How to improve: To further enhance the grammatical range and accuracy, strive for more diverse sentence structures, incorporating a mix of compound and complex sentences. Additionally, pay attention to punctuation consistency and ensure clarity in expression to minimize any potential errors.
Bài sửa mẫu
The provided line graph illustrates the production levels of various fuel types in the UK from 1981 to 2000.
Overall, it is evident that petroleum production held the highest position throughout the given period, followed by coal and natural gas. While petroleum and coal production exhibited fluctuations, natural gas production demonstrated a more consistent, gradual growth.
In 1981, petroleum production in the UK stood at approximately 90 units, surpassing coal production by around 10 units, which was recorded at about 80 units. Natural gas production amounted to 40 units during the same year.

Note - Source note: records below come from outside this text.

(** * midi2Tiles: the piano tile creator

    A shallow embedding of [pianoTileCreator.py]: the per-key tile state
    machine ([KB_key.createTiles], [KB_key.update]), the keyboard layout
    ([PianoTileCreator.init_keys]), the loader ([loadMidiFile]) and the frame
    loop ([render]).

    Numbers.  Python computes the geometry and the time base with [/]
    (true division) on numbers; the embedding uses exact rationals [Q] for
    every such quantity, so the theorems below speak about the arithmetic
    the program writes down.  Binary64 rounding moves a position or a size
    by a rounding error only, but it can change a count or a branch taken
    on a rounded value: the number of frames,
    [int(total_duration * vid_fps) + 2], is one less than the rational one
    when the rounded product falls just below an integer, and the test
    [get_height() <= 0] of [update] can go either way at a tick within
    rounding distance of the end of a note.  Statements about the number
    of frames therefore carry the hypothesis [exact_frame_count], under
    which no operation leading to that number rounds and the rationals are
    the values the program computes; module [Binary64] evaluates the frame
    count on primitive binary64 numbers.  The concrete inputs of the tile and timing
    examples are chosen so that all intermediate values are small dyadic
    rationals, on which binary64 arithmetic is exact as well; the layout
    examples keep the decimal constants of the source and only state strict
    inequalities that hold with a wide margin.  A division by zero raises
    [ZeroDivisionError], as in Python, and a list index out of range raises
    [IndexError].

    Drawing.  A matplotlib [Rectangle] is a record with its anchor, size,
    face colour and alpha; [in_axes] records whether the patch is currently
    attached to the axes ([add_patch] / [remove]), that is whether it belongs
    to the drawable set.  Line width and edge colour are static styling and
    are left out. *)

From Stdlib Require Import String ZArith QArith Qround List Bool Lia Lqa.
From Stdlib Require Import Sorted Permutation Qpower Floats.
Import ListNotations.

Open Scope Q_scope.

(** ** Exceptions and fallible computations *)

Inductive exn : Type :=
| IndexError
| ZeroDivisionError
| ValueError.

Inductive result (A : Type) : Type :=
| Ok (a : A)
| Raise (e : exn).

Arguments Ok {A} a.
Arguments Raise {A} e.

Definition bind {A B : Type} (c : result A) (k : A -> result B) : result B :=
  match c with
  | Ok a => k a
  | Raise e => Raise e
  end.

Notation "x <- c ;; k" := (bind c (fun x => k))
  (at level 61, c at next level, right associativity).

Definition fmap {A B : Type} (f : A -> B) (c : result A) : result B :=
  match c with
  | Ok a => Ok (f a)
  | Raise e => Raise e
  end.

(** A [for] loop whose body may raise: the first exception ends the loop. *)
Fixpoint mapM {A B : Type} (f : A -> result B) (l : list A) : result (list B) :=
  match l with
  | [] => Ok []
  | a :: l' => b <- f a ;; bs <- mapM f l' ;; Ok (b :: bs)
  end.

(** Python's [a / b] on numbers. *)
Definition pydiv (a b : Q) : result Q :=
  if Qeq_bool b 0 then Raise ZeroDivisionError else Ok (a / b).

(** Python's [max(0, x)]: [x] when [x > 0], else [0]. *)
Definition max0 (x : Q) : Q := if Qle_bool x 0 then 0 else x.

(** Python's [int(x)] on a float: truncation towards zero. *)
Definition py_int (x : Q) : Z := Z.quot (Qnum x) (QDen x).
(** C8. Every reported violation is one of the three. A reported
    single-transaction violation carries the single-transaction limit in
    tokens and in USD, both formatted; a reported daily violation carries
    the remaining daily capacity in tokens and in USD, both formatted,
    and additionally the date of the reset timestamp plus one day. The
    balance violation, which has no limit, carries the symbol of the
    token. *)
Theorem reported_violation_payload (i : Inputs) (v : string)
  (issue : ZodIssue) :
  In issue (validateAmountMantissa i v []) ->
  (hasPath "singleTransactionLimitExceeded" issue = true ->
   messageOf issue =
   Some (t "bridgePage.errors.singleTransactionLimitExceeded.message"
           [("readableAmountTokens",
             ArgString
               (formatTokensToReadableValue
                  (dividedBy (maxSingleTransactionLimitUsd i) (xvsPriceUsd i))
                  (xvs i)));
            ("readableAmountUsd",
             ArgString
               (formatCentsToReadableValue
                  (convertDollarsToCents (maxSingleTransactionLimitUsd i))))]))
  /\ (hasPath "dailyTransactionLimitExceeded" issue = true ->
      messageOf issue =
      Some (t "bridgePage.errors.dailyTransactionLimitExceeded.message"
              [("readableAmountTokens",
                ArgString
                  (formatTokensToReadableValue
                     (remainingXvsDailyLimitTokens i) (xvs i)));
               ("readableAmountUsd",
                ArgString
                  (formatCentsToReadableValue
                     (convertDollarsToCents (remainingXvsDailyLimitUsd i))));
               ("date",
                ArgDate
                  (nextLocalDay
                     (fromUnixTime
                        (toNumber (dailyLimitResetTimestamp i)))))]))
  /\ (hasPath "doesNotHaveEnoughXvs" issue = true ->
      messageOf issue =
      Some (t "bridgePage.errors.doesNotHaveEnoughXvs"
              [("tokenSymbol",
                match xvs i with
                | Some token => ArgString (symbol token)
                | None => ArgUndefined
                end)]))
  /\ (hasPath "singleTransactionLimitExceeded" issue
      || hasPath "dailyTransactionLimitExceeded" issue
      || hasPath "doesNotHaveEnoughXvs" issue = true)
  /\ carriesLimitAmounts issue = negb (hasPath "doesNotHaveEnoughXvs" issue).
Proof.
  rewrite validateAmountMantissa_issues. simpl app. intro Hin.
  assert (issue = singleTransactionLimitExceededIssue i
          \/ issue = dailyTransactionLimitExceededIssue i
          \/ issue = doesNotHaveEnoughXvsIssue i) as Hcase.
  { repeat (apply in_app_or in Hin; destruct Hin as [Hin | Hin]);
      repeat match type of Hin with
             | In _ (if ?b then _ else _) => destruct b
             end;
      simpl in Hin; intuition. }
  destruct Hcase as [-> | [-> | ->]]; simpl;
    repeat split; intros; try discriminate; reflexivity.
Qed.

(** In a zone at a fixed offset from UTC the date of a whole number of
    seconds [z], moved one day ahead, is the instant 86400 seconds after
    [z]. *)
Lemma reset_date_fixed_offset (offset z : Z) :
  (forall tv, LocalTime tv = tv + offset) ->
  (forall tv, UTC tv = tv - offset) ->
  Z.abs (z * 1000) <= 8640000000000000 - msPerDay ->
  nextLocalDay (fromUnixTime (NumInt z)) = Some ((z + 86400) * 1000).
Proof.
  intros Hl Hu Hz. unfold fromUnixTime, TimeClip, msPerDay in *.
  replace (Z.abs (z * 1000) <=? 8640000000000000) with true
    by (symmetry; apply Z.leb_le; lia).
  unfold nextLocalDay, TimeClip, msPerDay. rewrite Hl, Hu.
  replace (Z.abs (z * 1000 + offset + 86400000 - offset)
           <=? 8640000000000000) with true
    by (symmetry; apply Z.leb_le; lia).
  f_equal. lia.
Qed.

End ValidatorFacts.

(* ================================================================== *)
(** ** The scenarios, run                                              *)
(* ================================================================== *)

(** Balance 100, amount 50, price $1, limits of $1000, nothing used: the
    amount is valid. *)
Lemma amount_within_limits_is_valid_witness :
  lte (xvsAmountUsd exValid "50") (maxSingleTransactionLimitUsd exValid) = true
  /\ lte (xvsAmountUsd exValid "50") (remainingXvsDailyLimitUsd exValid) = true
  /\ lte (xvsAmountTokens (H := utcHost) "50") (walletBalanceTokens exValid)
     = true
  /\ validateAmountMantissa exValid "50" [] = [].
Proof.
  do 3 (split; [reflexivity | ]).
  apply (amount_within_limits_is_valid exValid "50"); reflexivity.
Defined.

Lemma single_limit_reported_iff_witness :
  walletBalanceTokens exSingle = ofZ 100
  /\ xvsPriceUsd exSingle = ofZ 30
  /\ maxSingleTransactionLimitUsd exSingle = ofZ 1000
  /\ xvsAmountUsd exSingle "50" = ofZ 1500
  /\ reports "singleTransactionLimitExceeded"
             (validateAmountMantissa exSingle "50" []) = true.
Proof.
  do 3 (split; [reflexivity | ]).
  apply (proj2 (single_limit_reported_iff exSingle)); reflexivity.
Defined.

Lemma daily_limit_reported_iff_witness :
  getXvsBridgeStatusData exDaily
  = Some (exampleStatus (ofZ 1000) (ofZ 1000) (ofZ 980) (ofZ 1700000000))
  /\ walletBalanceTokens exDaily = ofZ 100
  /\ xvsPriceUsd exDaily = ofZ 1
  /\ remainingXvsDailyLimitUsd exDaily = ofZ 20
  /\ reports "dailyTransactionLimitExceeded"
             (validateAmountMantissa exDaily "50" []) = true.
Proof.
  do 3 (split; [reflexivity | ]).
  apply (proj2 (proj2 (daily_limit_reported_iff exDaily))
           (exampleStatus (ofZ 1000) (ofZ 1000) (ofZ 980) (ofZ 1700000000)));
    reflexivity.
Defined.

Lemma insufficient_balance_reported_iff_witness :
  walletBalanceTokens exBalance = ofZ 10
  /\ lte (xvsAmountUsd exBalance "50") (maxSingleTransactionLimitUsd exBalance)
     = true
  /\ lte (xvsAmountUsd exBalance "50") (remainingXvsDailyLimitUsd exBalance)
     = true
  /\ validateAmountMantissa exBalance "50" []
     = [doesNotHaveEnoughXvsIssue exBalance].
Proof.
  do 3 (split; [reflexivity | ]).
  apply (proj2 (insufficient_balance_reported_iff exBalance)); reflexivity.
Defined.

Lemma violations_reported_together_witness :
  walletBalanceTokens exBoth = ofZ 10
  /\ xvsPriceUsd exBoth = ofZ 1
  /\ maxSingleTransactionLimitUsd exBoth = ofZ 100
  /\ validateAmountMantissa exBoth "5000" []
     = [singleTransactionLimitExceededIssue exBoth;
        doesNotHaveEnoughXvsIssue exBoth].
Proof.
  do 3 (split; [reflexivity | ]).
  apply (proj2 (proj2 (violations_reported_together exBoth)
                  eq_refl eq_refl eq_refl)
           (exampleStatus (ofZ 100) (Infinity false) (ofZ 0)
                          (ofZ 1700000000)));
    reflexivity.
Defined.

(** A price of $-1 is not above zero, yet the remaining capacity in
    tokens is the quotient, -20, and not zero. *)
Lemma remaining_tokens_negative_price :
  gt (xvsPriceUsd exNegativePrice) zero = false
  /\ remainingXvsDailyLimitUsd exNegativePrice = ofZ 20
  /\ remainingXvsDailyLimitTokens exNegativePrice = ofZ (-20)
  /\ remainingXvsDailyLimitTokens exNegativePrice
     <> (if gt (xvsPriceUsd exNegativePrice) zero
         then dividedBy (remainingXvsDailyLimitUsd exNegativePrice)
                        (xvsPriceUsd exNegativePrice)
         else zero).
Proof.
  do 3 (split; [reflexivity | ]). cbv. discriminate.
Defined.

Lemma remaining_daily_tokens_spec_witness :
  isZero (xvsPriceUsd exNegativePrice) = false
  /\ remainingXvsDailyLimitTokens exNegativePrice
     = dividedBy (remainingXvsDailyLimitUsd exNegativePrice)
                 (xvsPriceUsd exNegativePrice)
  /\ isZero (xvsPriceUsd (ex 100 0 1000 1000 980)) = true
  /\ remainingXvsDailyLimitTokens (ex 100 0 1000 1000 980) = zero.
Proof.
  split; [reflexivity | split; [ | split; [reflexivity | ]]].
  - apply (proj1 (remaining_daily_tokens_spec exNegativePrice)
             (exampleStatus (ofZ 1000) (ofZ 1000) (ofZ 980)
                            (ofZ 1700000000)));
      reflexivity.
  - apply (proj1 (proj2 (proj2 (remaining_daily_tokens_spec
                                  (ex 100 0 1000 1000 980)))));
      reflexivity.
Defined.

(** The string abc is not empty and does not read as a number; the
    schema raises no issue on it. *)
Lemma non_numeric_amount_accepted :
  xvsAmountTokens (H := utcHost) "abc" = NaN
  /\ ofDecimalString "abc" = None
  /\ amountTokensSchema exValid "abc" = [].
Proof.
  repeat split; reflexivity.
Defined.

Lemma amountTokensSchema_spec_witness :
  amountTokensSchema exValid "" = [TooSmall 1]
  /\ amountTokensSchema exValid "abc" = validateAmountMantissa exValid "abc" []
  /\ validateAmountMantissa exValid "abc" [] = [].
Proof.
  split; [ | split].
  - apply (proj1 (amountTokensSchema_spec exValid "")). reflexivity.
  - apply (proj1 (proj2 (amountTokensSchema_spec exValid "abc"))).
    discriminate.
  - apply (proj2 (proj2 (amountTokensSchema_spec exValid "abc"))).
    reflexivity.
Defined.

(** With balance 10 and amount 50 the reported violation is the balance
    one; its message is given the token symbol and no readable amount. *)
Lemma balance_violation_without_amounts :
  validateAmountMantissa exBalance "50" []
  = [Custom (t "bridgePage.errors.doesNotHaveEnoughXvs"
               [("tokenSymbol", ArgString "XVS")])
            ["doesNotHaveEnoughXvs"]]
  /\ forallb carriesLimitAmounts (validateAmountMantissa exBalance "50" [])
     = false.
Proof.
  split; reflexivity.
Defined.

(** With $980 of $1000 used the daily violation carries the remaining
    $20 and the reset date one day after the timestamp 1700000000. *)
Lemma reported_violation_payload_witness :
  In (dailyTransactionLimitExceededIssue exDaily)
     (validateAmountMantissa exDaily "50" [])
  /\ messageOf (dailyTransactionLimitExceededIssue exDaily)
     = Some (t "bridgePage.errors.dailyTransactionLimitExceeded.message"
               [("readableAmountTokens", ArgString "tokens");
                ("readableAmountUsd", ArgString "cents");
                ("date", ArgDate (Some ((1700000000 + 86400) * 1000)))]).
Proof.
  split; [left; reflexivity | ].
  apply (proj1 (proj2 (reported_violation_payload exDaily "50"
                         (dailyTransactionLimitExceededIssue exDaily)
                         (or_introl eq_refl))));
    reflexivity.
Defined.

(** Amount -5 with balance 100, price $1 and limits of $1000. *)
Lemma negative_amount_is_valid_witness :
  lt (xvsAmountTokens (H := utcHost) "-5") zero = true
  /\ validateAmountMantissa exValid "-5" [] = [].
Proof.
  split; [reflexivity | ].
  apply (negative_amount_is_valid exValid "-5"); reflexivity.
Defined.
(** * STUBER_GO: stub server and WebSocket-to-TCP bridge

    A shallow embedding of the Go sources

      - the stub server (package [main]: the HTTP stubs and the TCP
        stubs), and
      - [Program/websocketbridge.go] (the relay),

    together with the properties the specification states about them.

    Conventions.
      - Go [int] is [Z]; no arithmetic here can overflow (lengths of
        buffers of at most 4096 bytes, configuration integers compared
        with them).
      - Go [[]byte] is [list byte]; a Go [string] is a Rocq [string]
        (a sequence of bytes); [string(b)] and [[]byte(s)] are
        [string_of_list_byte] and [list_byte_of_string].
      - A connection is modelled by the results its calls return (the
        script the peer and the network supply) and by the trace of calls
        the handler makes on it.  [log.Printf] calls are left out: they
        touch nothing the handlers read.
      - Functions of Go's standard library are written out where their
        behaviour on bytes is elementary ([encoding/hex], [strings.Split],
        [strings.Contains], [http.Header.Get]); [strings.EqualFold]
        (the case folding of Unicode), [json.Unmarshal] and
        [fmt.Sprintf "%v"] are parameters of the HTTP section.
      - An HTTP handler is modelled by the calls it makes on its
        [http.ResponseWriter], or by the panic of [WriteHeader] on a
        status outside 100..999 that ends it. *)

From Stdlib Require Import ZArith NArith List String Ascii Strings.Byte.
From Stdlib Require Import DecimalString Lia Bool.
From stdpp Require Import gmap strings.
Import ListNotations.

Set Warnings "-register-all".

Local Open Scope string_scope.
Local Open Scope Z_scope.

(* ===================================================================== *)
(** * encoding/hex *)
(* ===================================================================== *)

Module Hex.

(** [const hextable = "0123456789abcdef"] *)
Definition hextable : string := "0123456789abcdef".

(** [hextable[i]] for an index the encoder produces (0..15). *)
Definition hexDigit (i : N) : ascii :=
  match String.get (N.to_nat i) hextable with
  | Some c => c
  | None => "0"%char
  end.
(** ** Python strings

    A [str] is modelled as a [string]; comparison runs over the characters'
    codes, as Python's does over code points. *)

Module Str.

(** Comparison of sequences as Python defines it for [str], [list] and
    [tuple]: the first position where the two differ decides, and a proper
    prefix is smaller. *)
Fixpoint lex_compare {A} (cmp : A → A → comparison) (l1 l2 : list A)
  : comparison :=
  match l1, l2 with
  | [], [] => Eq
  | [], _ :: _ => Lt
  | _ :: _, [] => Gt
  | x :: l1', y :: l2' =>
      match cmp x y with
      | Eq => lex_compare cmp l1' l2'
      | c => c
      end
  end.

Definition compare (s t : string) : comparison :=
  lex_compare Ascii.compare (list_ascii_of_string s) (list_ascii_of_string t).

(** [s < t] on [str]. *)
Definition ltb (s t : string) : bool :=
  match compare s t with Lt => true | _ => false end.

(** [c.lower()] for one character of the ASCII range. *)
Definition lower_ascii (c : ascii) : ascii :=
  let n := N_of_ascii c in
  if ((65 <=? n) && (n <=? 90))%N then ascii_of_N (n + 32) else c.

(** [s.lower()], for [s] in the ASCII range. *)
Fixpoint lower (s : string) : string :=
  match s with
  | EmptyString => EmptyString
  | String c s' => String (lower_ascii c) (lower s')
  end.

(** Whether [s] is made of characters of the ASCII range, on which [lower]
    is what [str.lower] is. *)
Definition is_ascii (s : string) : bool :=
  forallb (λ c, (N_of_ascii c <? 128)%N) (list_ascii_of_string s).

(** [s.lstrip(chars)] for a one-character [chars]. *)
Fixpoint lstrip (c : ascii) (s : string) : string :=
  match s with
  | String d s' => if Ascii.eqb c d then lstrip c s' else s
  | EmptyString => EmptyString
  end.

(** [s.rstrip(chars)] for a one-character [chars]. *)
Fixpoint rstrip (c : ascii) (s : string) : string :=
  match s with
  | EmptyString => EmptyString
  | String d s' =>
      match rstrip c s' with
      | EmptyString => if Ascii.eqb c d then EmptyString else String d EmptyString
      | r => String d r
      end
  end.

(** [sep.join(parts)] *)
Fixpoint join (sep : string) (parts : list string) : string :=
  match parts with
  | [] => ""
  | [s] => s
  | s :: rest => s +:+ sep +:+ join sep rest
  end.

(** [fnmatch.fnmatchcase(name, pat)] for patterns made of literal
    characters, [?] and [*]. Bracket expressions, which the one pattern of
    the module (["*.tiff"]) does not use, are not interpreted. *)
Fixpoint fnmatch_chars (pat name : list ascii) : bool :=
  match pat with
  | [] => match name with [] => true | _ => false end
  | p :: pat' =>
      if Ascii.eqb p "*" then
        (fix star (name : list ascii) : bool :=
           fnmatch_chars pat' name
           || match name with [] => false | _ :: name' => star name' end) name
      else
        match name with
        | [] => false
        | c :: name' =>
            (Ascii.eqb p "?" || Ascii.eqb p c) && fnmatch_chars pat' name'
        end
  end.

Definition fnmatch (name pat : string) : bool :=
  fnmatch_chars (list_ascii_of_string pat) (list_ascii_of_string name).

End Str.

(** ** pathlib

    A [Path] is the list of its components ([Path.parts]); the file system is
    a finite map from paths to what is found there. *)

Module PathLib.

Definition Path := list string.


(** [p / name], a single component being appended. *)
Definition div (p : Path) (name : string) : Path := p ++ [name].

(** [p.name] *)
Definition name (p : Path) : string := List.last p "".

(** [p.parent] *)
Definition parent (p : Path) : Path := List.removelast p.

(** [p < q]: pathlib compares the parts, as lists of [str]. *)
Definition compare (p q : Path) : comparison := Str.lex_compare Str.compare p q.

Definition ltb (p q : Path) : bool :=
  match compare p q with Lt => true | _ => false end.

(** The order [sorted] uses: [p] may stay before [q] unless [q < p]. *)
Definition le (p q : Path) : Prop := ltb q p = false.

#[export] Instance le_dec : RelDecision le.
Proof. intros p q. unfold le. apply _. Defined.

(** What a document holds: the pages with their recognised text. *)
Definition Text := string.

Inductive content :=
| Blank                                   (* a file nothing is read from *)
| Pdf (pages : list (Path * Text)).       (* an assembled document *)

Inductive node :=
| Dir
| File (c : content).

#[export] Instance content_eq_dec : EqDecision content.
Proof. solve_decision. Defined.
#[export] Instance node_eq_dec : EqDecision node.
Proof. solve_decision. Defined.

Abbreviation FS := (gmap Path node).

Inductive os_error :=
| FileExistsError
| FileNotFoundError
| NotADirectoryError
| IsADirectoryError.

(** [p.is_dir()] *)
Definition is_dir (fs : FS) (p : Path) : bool :=
  match fs !! p with Some Dir => true | _ => false end.

(** The paths above [p], from the origin down to its parent. *)
Definition ancestors (p : Path) : list Path :=
  map (λ i, take i p) (seq 0 (length p)).

(** The error of reaching for [p] when [p] is not there: the system walks
    the path, and a regular file on the way is [ENOTDIR], a missing
    directory [ENOENT]. *)
Definition no_entry (fs : FS) (p : Path) : os_error :=
  if existsb (λ q, match fs !! q with Some (File _) => true | _ => false end)
             (ancestors p)
  then NotADirectoryError else FileNotFoundError.

(** [os.open(p, O_CREAT | O_WRONLY [| O_EXCL])] on a path that is absent. *)
Definition create_file (fs : FS) (p : Path) : os_error + FS :=
  match fs !! parent p with
  | Some Dir => inr (<[p := File Blank]> fs)
  | Some (File _) => inl NotADirectoryError
  | None => inl (no_entry fs p)
  end.
(** X9. A run that completes its loop with staged rows makes exactly one
    append request, after its requests to mark and before its
    notifications.  The request carries the staged rows, preceded by the
    header row exactly when the snapshot of the store held no record; the
    staged rows stand for the transactions kept, one for one and in order,
    each with six cells: the four key fields of its transaction, the user
    id and one timestamp. *)
Theorem process_gmail_account_appended_rows (w : world) (account_id : string)
    (st : run_state) :
  session w = Ok tt ->
  process_emails w account_id (get_existing_data (sheet_values w)) (inbox w)
    (loop_start account_id) = (st, None) ->
  staged_rows st <> [] ->
  let r := process_gmail_account w account_id in
  exists marked sent,
    calls (final r) =
      (map MarkProcessed marked ++
       SheetsAppend (match get_existing_data (sheet_values w) with
                     | [] => header_row :: staged_rows st
                     | _ :: _ => staged_rows st
                     end) :: sent)%list /\
    notifications sent = sent /\
    staged_for w account_id (staged_rows st) (processed_transactions st) /\
    Forall (fun row => List.length row = 6%nat) (staged_rows st).
Proof.
  intros Hsession Hrun Hstaged r. subst r.
  destruct (process_gmail_account_completed w account_id st Hsession Hrun Hstaged)
    as [Hr _].
  destruct (process_emails_trace _ _ _ _ _ _ _ Hrun)
    as (marked & entries & duplicates & Hc & _ & Hrows & Ht & _ & _).
  cbn in Hc, Hrows, Ht.
  assert (Hst : staged_rows st = map (row_of_entry w account_id) (processed_transactions st)).
  { unfold staged_rows. now rewrite Hrows, Ht. }
  assert (Hall : all_data_rows st = header_row :: staged_rows st).
  { unfold staged_rows. now rewrite Hrows. }
  destruct (finish_staged_rows w account_id (get_existing_data (sheet_values w)) st
              (staged_rows st) Hall Hstaged) as (sent & Hcalls & Hsent).
  rewrite Hr. cbn [final]. exists marked, sent.
  split; [now rewrite Hcalls, Hc|]. split; [exact Hsent|].
  split; [rewrite Hst; apply staged_for_rows|].
  rewrite Hst. apply Forall_forall. intros row Hin.
  apply list_elem_of_fmap in Hin as (entry & -> & _). reflexivity.
Qed.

Subsequently, petroleum production peaked at 140 units between 1984 and 1986, whereas coal production hit a low point of below 40 units in 1984. Following this, petroleum production gradually declined to 100 units by 1991, before rebounding to 140 units in the final two years. Conversely, coal production experienced a continuous decline, reaching around 39 units by 2000. Notably, natural gas production steadily increased, reaching 100 units by the end of the period.
Overall, the data illustrates the dominance of petroleum production throughout the period, with coal production experiencing a decline, and natural gas production showing a consistent upward trend.